TASK GOAL>
Retype word for word the lines of the data below, from the first to the one bearing "e' = e ++ more.", with that one included.

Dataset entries
<<<<

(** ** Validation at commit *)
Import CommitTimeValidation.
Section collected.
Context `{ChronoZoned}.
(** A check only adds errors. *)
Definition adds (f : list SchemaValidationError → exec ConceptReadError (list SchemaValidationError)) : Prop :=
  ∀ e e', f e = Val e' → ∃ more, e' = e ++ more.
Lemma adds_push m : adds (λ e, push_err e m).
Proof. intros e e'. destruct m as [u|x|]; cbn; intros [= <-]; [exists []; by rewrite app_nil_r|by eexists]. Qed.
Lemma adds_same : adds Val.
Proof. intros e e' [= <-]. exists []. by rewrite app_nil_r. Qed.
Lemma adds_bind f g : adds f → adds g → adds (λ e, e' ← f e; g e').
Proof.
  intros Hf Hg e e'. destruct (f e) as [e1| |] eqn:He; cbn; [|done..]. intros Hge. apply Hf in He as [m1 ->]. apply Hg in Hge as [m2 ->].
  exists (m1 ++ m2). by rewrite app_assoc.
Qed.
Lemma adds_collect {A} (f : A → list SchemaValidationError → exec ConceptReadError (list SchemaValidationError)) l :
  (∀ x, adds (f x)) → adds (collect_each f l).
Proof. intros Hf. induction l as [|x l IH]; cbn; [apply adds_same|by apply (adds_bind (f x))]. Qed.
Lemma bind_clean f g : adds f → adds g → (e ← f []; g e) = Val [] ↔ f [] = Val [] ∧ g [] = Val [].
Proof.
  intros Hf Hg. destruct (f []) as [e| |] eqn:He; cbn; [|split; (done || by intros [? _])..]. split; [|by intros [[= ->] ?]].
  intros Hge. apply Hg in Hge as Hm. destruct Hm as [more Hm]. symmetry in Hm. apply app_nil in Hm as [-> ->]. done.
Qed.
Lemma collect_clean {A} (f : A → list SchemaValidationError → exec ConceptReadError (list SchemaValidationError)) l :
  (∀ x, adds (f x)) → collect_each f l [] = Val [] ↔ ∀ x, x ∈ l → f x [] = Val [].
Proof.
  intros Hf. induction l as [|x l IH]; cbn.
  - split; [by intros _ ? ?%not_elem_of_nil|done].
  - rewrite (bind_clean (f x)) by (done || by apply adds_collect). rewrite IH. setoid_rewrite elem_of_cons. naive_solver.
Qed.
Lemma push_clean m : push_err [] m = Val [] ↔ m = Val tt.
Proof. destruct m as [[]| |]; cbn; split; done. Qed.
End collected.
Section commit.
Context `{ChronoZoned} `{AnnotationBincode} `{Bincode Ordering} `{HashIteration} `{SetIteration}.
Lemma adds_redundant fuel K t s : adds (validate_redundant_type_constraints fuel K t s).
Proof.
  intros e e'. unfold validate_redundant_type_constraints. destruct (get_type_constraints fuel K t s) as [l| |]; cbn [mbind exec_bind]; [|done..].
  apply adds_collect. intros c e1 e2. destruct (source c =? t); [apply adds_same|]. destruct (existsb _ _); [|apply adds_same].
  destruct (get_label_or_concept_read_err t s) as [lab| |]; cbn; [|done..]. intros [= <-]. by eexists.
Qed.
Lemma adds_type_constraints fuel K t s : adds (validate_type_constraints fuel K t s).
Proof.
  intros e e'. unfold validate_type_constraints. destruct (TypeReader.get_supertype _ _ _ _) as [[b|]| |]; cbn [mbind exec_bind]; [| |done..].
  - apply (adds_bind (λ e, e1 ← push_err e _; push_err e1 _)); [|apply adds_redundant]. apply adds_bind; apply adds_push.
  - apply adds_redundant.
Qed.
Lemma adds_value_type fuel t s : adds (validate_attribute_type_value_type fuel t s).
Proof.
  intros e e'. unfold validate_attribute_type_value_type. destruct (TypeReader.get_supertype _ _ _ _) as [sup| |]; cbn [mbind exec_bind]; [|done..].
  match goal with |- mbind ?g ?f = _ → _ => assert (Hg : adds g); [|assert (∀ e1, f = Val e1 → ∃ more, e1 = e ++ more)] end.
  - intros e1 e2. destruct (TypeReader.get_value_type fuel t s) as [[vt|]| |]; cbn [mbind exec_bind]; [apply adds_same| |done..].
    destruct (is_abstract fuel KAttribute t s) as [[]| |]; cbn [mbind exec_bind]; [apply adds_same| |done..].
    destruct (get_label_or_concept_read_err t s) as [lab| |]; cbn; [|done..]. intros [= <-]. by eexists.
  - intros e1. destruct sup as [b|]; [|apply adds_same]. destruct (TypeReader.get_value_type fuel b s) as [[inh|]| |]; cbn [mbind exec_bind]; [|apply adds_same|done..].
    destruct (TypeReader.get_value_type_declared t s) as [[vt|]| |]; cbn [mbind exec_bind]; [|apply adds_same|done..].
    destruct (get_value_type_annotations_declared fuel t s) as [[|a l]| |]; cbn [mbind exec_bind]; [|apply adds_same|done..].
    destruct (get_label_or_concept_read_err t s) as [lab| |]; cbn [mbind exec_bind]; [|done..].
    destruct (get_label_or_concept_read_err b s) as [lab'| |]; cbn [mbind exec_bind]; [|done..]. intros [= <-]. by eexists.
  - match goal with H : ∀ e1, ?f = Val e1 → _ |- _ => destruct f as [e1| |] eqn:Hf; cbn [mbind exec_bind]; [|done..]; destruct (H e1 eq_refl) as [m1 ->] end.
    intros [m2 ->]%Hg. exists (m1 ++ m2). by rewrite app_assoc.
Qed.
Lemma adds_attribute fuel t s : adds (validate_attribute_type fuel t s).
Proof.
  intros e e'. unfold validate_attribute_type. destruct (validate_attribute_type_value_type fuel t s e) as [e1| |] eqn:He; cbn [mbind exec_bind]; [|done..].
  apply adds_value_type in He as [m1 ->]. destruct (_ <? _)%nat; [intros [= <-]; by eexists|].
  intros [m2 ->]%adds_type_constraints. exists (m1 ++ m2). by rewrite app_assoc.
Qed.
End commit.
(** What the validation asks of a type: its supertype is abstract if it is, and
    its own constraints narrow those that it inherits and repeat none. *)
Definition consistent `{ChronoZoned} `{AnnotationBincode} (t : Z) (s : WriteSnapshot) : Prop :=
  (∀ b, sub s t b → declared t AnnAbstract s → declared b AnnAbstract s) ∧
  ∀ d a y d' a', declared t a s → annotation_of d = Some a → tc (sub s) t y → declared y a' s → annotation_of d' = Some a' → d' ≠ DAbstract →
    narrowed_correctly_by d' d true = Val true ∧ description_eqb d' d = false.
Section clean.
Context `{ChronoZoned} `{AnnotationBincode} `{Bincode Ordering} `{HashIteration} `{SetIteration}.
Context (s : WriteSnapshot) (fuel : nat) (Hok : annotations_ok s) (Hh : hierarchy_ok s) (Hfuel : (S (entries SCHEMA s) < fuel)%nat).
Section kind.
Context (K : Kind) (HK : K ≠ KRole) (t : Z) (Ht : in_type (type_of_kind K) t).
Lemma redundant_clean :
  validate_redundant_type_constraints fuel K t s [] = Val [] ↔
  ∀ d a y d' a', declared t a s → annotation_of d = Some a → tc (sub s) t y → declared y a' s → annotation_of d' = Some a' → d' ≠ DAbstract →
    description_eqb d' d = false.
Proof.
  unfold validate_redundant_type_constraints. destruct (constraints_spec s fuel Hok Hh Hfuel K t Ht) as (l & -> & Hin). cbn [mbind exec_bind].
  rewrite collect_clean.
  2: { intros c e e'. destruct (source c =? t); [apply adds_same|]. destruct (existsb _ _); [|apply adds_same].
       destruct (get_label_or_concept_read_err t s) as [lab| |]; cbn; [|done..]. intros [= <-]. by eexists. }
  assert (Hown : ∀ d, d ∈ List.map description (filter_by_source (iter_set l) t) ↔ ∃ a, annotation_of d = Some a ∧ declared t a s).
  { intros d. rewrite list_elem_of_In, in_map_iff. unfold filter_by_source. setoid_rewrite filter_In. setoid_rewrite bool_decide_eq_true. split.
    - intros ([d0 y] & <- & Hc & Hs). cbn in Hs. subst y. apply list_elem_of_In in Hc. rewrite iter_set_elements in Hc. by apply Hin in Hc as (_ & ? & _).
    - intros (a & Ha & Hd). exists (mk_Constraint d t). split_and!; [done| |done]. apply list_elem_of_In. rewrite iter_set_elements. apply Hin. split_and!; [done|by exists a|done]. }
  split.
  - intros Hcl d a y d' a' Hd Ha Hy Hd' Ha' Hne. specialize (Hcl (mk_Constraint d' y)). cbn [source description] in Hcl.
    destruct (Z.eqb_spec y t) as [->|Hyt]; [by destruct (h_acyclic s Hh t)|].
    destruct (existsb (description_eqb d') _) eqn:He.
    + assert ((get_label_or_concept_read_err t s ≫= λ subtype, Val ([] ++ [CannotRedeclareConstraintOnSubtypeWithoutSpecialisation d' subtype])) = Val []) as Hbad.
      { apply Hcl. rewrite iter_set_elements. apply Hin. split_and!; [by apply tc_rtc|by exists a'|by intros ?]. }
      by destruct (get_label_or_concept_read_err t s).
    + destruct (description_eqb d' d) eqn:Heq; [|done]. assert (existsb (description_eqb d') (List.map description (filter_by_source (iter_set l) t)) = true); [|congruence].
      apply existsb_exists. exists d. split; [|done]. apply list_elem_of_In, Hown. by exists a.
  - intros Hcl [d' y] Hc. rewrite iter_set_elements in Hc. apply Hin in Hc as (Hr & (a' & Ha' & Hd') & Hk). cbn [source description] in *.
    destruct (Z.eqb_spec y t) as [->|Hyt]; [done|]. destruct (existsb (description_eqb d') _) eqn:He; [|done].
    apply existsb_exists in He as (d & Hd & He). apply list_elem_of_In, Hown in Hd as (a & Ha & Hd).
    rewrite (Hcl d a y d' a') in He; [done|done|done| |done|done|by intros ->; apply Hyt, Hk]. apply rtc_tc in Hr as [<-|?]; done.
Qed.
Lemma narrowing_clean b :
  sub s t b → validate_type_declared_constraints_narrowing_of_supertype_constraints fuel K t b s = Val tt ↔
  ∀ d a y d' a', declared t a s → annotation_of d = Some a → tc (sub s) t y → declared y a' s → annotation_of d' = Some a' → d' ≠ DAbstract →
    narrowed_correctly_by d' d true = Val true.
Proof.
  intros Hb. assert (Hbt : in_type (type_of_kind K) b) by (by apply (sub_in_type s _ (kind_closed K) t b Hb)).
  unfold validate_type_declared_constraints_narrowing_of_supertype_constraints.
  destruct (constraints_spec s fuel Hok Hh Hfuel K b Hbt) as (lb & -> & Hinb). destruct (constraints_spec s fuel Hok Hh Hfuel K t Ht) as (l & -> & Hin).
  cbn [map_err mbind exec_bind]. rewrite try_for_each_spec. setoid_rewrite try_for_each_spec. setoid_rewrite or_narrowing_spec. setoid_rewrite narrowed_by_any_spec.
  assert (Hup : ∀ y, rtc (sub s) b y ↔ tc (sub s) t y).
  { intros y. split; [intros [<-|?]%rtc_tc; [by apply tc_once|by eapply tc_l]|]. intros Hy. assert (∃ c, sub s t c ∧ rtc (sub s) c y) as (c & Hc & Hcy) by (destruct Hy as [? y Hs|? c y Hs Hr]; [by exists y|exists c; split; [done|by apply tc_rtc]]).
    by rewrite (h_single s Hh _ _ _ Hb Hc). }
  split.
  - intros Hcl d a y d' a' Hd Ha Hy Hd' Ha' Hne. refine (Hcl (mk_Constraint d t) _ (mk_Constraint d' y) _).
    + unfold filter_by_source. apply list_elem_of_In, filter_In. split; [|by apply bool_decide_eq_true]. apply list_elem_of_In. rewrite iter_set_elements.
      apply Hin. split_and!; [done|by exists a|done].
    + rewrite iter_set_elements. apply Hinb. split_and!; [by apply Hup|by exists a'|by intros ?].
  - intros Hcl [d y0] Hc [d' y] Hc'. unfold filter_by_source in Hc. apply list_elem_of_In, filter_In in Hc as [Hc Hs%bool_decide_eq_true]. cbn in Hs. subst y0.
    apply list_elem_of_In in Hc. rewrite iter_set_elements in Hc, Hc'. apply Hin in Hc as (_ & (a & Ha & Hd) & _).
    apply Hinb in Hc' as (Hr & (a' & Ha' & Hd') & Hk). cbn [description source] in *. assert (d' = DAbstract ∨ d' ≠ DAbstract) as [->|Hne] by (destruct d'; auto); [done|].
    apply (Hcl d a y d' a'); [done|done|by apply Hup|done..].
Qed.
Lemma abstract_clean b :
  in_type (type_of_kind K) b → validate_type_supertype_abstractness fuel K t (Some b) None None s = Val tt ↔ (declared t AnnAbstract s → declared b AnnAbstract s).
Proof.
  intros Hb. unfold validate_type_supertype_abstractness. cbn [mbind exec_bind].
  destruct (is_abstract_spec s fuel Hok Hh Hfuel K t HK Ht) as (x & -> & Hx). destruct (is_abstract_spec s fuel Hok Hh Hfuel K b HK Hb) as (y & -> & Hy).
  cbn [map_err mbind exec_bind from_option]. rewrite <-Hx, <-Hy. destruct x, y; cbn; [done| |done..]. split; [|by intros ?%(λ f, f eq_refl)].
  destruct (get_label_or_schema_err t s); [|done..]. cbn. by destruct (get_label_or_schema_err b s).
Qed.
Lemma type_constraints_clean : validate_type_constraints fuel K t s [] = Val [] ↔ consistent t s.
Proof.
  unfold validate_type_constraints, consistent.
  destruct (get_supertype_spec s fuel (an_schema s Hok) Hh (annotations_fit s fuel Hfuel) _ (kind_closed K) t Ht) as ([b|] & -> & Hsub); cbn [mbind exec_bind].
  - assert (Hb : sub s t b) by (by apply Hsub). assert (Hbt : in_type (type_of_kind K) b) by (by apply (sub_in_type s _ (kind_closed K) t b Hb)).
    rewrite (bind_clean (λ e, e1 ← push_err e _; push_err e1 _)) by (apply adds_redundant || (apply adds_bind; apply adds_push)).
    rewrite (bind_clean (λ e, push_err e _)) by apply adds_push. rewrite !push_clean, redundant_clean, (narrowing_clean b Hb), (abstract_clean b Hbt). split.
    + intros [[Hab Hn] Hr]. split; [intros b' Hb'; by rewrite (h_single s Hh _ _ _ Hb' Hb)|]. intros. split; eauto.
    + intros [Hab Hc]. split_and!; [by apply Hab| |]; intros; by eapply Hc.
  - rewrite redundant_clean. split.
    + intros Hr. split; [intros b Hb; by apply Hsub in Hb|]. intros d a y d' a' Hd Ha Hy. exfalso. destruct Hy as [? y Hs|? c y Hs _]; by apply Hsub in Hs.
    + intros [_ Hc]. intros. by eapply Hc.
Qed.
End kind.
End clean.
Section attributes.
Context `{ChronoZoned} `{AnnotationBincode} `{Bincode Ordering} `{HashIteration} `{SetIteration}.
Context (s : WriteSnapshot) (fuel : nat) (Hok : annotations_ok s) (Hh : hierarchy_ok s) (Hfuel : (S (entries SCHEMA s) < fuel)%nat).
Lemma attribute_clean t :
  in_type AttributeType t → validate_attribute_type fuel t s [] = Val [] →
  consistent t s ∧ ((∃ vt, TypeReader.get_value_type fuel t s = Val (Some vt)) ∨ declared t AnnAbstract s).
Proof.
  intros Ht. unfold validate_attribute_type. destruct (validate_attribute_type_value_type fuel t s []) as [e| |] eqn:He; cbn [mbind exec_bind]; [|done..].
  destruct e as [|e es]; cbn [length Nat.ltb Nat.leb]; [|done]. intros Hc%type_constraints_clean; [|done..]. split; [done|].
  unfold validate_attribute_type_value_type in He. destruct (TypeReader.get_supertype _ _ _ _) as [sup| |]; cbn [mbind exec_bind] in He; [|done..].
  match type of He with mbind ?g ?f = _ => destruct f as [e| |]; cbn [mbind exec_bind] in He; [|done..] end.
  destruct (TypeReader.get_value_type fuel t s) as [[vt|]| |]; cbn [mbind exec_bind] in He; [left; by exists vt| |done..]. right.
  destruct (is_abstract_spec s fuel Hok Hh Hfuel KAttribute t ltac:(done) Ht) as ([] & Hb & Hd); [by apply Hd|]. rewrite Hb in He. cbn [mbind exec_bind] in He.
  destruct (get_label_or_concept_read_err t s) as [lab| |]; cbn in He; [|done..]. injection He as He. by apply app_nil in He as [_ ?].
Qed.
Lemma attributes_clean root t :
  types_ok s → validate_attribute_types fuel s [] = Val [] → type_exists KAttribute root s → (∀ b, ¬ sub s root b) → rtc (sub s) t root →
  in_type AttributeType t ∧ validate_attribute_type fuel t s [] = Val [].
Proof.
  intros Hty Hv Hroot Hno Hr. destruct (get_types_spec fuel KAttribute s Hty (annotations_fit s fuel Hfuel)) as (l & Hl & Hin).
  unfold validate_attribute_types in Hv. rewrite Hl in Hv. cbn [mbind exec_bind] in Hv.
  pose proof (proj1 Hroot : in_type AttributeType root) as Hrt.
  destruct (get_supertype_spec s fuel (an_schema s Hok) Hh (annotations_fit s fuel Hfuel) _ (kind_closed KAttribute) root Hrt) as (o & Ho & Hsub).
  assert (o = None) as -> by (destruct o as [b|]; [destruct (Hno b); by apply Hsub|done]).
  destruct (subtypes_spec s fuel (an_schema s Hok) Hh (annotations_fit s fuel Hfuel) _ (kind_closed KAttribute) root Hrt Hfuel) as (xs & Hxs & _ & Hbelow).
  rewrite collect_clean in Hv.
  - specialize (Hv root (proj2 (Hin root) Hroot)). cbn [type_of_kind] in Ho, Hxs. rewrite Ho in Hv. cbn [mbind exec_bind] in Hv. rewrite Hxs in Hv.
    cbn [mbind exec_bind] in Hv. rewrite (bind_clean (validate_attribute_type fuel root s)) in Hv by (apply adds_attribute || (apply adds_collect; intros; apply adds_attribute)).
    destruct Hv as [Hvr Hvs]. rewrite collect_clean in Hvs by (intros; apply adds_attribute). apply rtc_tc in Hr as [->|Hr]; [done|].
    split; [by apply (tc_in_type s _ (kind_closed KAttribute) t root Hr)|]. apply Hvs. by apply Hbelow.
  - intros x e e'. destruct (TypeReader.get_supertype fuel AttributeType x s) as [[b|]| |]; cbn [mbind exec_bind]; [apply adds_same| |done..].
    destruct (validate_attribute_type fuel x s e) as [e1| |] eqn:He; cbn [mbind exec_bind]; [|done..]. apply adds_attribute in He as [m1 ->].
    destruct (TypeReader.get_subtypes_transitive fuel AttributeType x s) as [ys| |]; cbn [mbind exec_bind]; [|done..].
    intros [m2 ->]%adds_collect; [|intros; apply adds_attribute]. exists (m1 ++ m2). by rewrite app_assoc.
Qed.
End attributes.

>>>>

EXERCISE RESPONSE>
(** ** Validation at commit *)
Import CommitTimeValidation.
Section collected.
Context `{ChronoZoned}.
(** A check only adds errors. *)
Definition adds (f : list SchemaValidationError → exec ConceptReadError (list SchemaValidationError)) : Prop :=
  ∀ e e', f e = Val e' → ∃ more, e' = e ++ more.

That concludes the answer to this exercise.